WORK TO COMPLETE:
Take the entries below and print, exactly, the stretch from the line containing "- apply RefreshToken_run in H1" through the line containing "assert (at_node (tokens_are (earned ((CRefreshToken", both included.

RECORD SET:
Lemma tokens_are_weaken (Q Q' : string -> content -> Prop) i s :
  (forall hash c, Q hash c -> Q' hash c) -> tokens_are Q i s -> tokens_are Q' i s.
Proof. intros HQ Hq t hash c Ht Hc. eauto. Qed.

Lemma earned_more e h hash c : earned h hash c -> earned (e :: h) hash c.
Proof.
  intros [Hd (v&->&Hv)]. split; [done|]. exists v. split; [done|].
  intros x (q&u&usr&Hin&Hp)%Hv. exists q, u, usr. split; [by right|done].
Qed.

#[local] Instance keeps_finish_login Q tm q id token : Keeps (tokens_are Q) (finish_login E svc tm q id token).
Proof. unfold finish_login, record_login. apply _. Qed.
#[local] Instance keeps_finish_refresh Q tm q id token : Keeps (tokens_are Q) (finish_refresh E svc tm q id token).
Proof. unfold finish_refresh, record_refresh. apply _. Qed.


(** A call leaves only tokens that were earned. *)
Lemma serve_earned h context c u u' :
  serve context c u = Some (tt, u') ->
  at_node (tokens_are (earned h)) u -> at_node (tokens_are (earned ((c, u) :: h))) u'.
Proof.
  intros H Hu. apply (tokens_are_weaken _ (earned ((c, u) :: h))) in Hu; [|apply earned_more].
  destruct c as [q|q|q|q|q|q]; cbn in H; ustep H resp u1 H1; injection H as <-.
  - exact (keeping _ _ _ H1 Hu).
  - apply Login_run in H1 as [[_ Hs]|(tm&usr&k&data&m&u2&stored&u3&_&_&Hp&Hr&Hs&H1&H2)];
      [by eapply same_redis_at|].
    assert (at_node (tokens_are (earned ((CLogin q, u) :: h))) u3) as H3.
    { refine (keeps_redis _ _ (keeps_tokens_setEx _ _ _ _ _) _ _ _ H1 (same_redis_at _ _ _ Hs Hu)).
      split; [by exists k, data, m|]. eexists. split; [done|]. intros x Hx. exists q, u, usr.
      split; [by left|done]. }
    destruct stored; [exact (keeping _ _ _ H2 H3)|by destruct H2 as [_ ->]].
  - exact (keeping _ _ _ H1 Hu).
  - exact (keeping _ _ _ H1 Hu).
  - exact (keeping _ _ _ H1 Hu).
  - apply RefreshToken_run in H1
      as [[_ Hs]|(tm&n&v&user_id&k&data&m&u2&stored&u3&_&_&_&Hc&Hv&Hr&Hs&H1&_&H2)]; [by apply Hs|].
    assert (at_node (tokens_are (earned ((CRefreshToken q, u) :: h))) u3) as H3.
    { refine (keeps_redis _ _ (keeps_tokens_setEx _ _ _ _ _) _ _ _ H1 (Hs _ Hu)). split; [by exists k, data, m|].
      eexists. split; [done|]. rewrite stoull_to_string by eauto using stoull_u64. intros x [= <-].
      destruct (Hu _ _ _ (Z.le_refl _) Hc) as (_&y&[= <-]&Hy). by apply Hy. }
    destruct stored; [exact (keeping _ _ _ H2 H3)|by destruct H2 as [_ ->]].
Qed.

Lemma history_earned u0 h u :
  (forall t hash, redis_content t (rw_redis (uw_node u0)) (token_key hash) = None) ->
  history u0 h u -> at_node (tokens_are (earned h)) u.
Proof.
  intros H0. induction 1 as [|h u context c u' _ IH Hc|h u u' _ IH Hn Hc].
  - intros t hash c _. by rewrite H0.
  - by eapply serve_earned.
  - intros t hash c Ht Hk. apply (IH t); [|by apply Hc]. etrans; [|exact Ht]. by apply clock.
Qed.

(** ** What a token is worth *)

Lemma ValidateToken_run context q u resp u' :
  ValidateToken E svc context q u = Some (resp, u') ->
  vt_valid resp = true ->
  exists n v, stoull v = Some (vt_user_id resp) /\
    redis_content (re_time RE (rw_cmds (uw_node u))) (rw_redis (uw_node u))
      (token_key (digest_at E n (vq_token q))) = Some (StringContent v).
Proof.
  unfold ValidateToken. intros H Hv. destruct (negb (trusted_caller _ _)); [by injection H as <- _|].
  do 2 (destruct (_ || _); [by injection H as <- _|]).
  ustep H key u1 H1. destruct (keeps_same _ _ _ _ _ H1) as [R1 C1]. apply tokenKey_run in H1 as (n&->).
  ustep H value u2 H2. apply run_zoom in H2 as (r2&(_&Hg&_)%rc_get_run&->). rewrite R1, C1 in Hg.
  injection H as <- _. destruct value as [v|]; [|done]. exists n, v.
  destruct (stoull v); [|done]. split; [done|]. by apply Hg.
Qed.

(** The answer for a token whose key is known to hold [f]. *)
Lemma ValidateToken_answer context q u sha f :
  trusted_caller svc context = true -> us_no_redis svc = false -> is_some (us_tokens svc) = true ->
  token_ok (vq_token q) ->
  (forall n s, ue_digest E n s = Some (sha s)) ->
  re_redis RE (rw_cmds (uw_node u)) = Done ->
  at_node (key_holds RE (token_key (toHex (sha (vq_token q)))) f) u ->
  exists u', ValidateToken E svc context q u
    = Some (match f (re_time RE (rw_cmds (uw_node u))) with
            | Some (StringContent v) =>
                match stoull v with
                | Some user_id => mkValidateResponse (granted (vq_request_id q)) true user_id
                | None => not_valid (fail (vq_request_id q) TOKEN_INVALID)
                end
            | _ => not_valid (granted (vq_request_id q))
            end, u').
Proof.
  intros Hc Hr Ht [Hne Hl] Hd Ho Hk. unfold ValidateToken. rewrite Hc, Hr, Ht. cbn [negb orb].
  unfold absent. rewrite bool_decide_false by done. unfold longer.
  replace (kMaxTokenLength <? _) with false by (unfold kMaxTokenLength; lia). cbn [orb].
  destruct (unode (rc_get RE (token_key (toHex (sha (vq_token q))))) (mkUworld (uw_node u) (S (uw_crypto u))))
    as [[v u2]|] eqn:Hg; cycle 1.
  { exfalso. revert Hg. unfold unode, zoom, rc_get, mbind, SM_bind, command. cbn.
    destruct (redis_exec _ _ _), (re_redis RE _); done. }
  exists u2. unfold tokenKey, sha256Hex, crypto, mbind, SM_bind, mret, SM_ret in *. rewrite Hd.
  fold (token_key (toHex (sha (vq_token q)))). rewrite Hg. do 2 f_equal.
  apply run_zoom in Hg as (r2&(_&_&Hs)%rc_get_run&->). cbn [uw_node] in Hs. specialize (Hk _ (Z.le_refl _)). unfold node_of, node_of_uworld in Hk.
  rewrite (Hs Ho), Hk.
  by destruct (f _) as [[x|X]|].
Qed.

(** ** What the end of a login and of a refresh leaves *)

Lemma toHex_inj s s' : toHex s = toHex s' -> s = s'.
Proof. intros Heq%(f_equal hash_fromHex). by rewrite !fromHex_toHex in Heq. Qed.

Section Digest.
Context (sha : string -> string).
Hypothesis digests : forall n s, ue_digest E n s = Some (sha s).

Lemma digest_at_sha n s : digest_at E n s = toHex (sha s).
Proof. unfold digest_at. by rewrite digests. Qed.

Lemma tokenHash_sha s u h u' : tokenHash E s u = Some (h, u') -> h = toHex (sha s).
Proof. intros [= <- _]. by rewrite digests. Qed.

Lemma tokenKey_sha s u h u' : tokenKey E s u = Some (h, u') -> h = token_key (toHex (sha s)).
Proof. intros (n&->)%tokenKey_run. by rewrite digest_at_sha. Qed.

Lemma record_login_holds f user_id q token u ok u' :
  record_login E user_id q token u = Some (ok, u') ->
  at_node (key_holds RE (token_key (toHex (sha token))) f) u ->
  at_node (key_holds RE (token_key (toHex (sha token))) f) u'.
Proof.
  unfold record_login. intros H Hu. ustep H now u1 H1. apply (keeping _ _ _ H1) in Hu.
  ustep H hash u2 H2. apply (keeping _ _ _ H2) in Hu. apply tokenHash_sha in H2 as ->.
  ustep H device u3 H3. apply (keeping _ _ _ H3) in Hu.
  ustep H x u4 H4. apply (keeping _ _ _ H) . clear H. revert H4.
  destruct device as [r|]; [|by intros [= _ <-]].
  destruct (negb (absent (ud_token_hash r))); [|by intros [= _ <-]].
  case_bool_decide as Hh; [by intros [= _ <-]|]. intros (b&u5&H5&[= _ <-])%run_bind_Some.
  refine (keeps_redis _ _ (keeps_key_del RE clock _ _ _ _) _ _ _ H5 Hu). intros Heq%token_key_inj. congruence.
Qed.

SOLUTION:
  - apply RefreshToken_run in H1
      as [[_ Hs]|(tm&n&v&user_id&k&data&m&u2&stored&u3&_&_&_&Hc&Hv&Hr&Hs&H1&_&H2)]; [by apply Hs|].
    assert (at_node (tokens_are (earned ((CRefreshToken q, u) :: h))) u3) as H3.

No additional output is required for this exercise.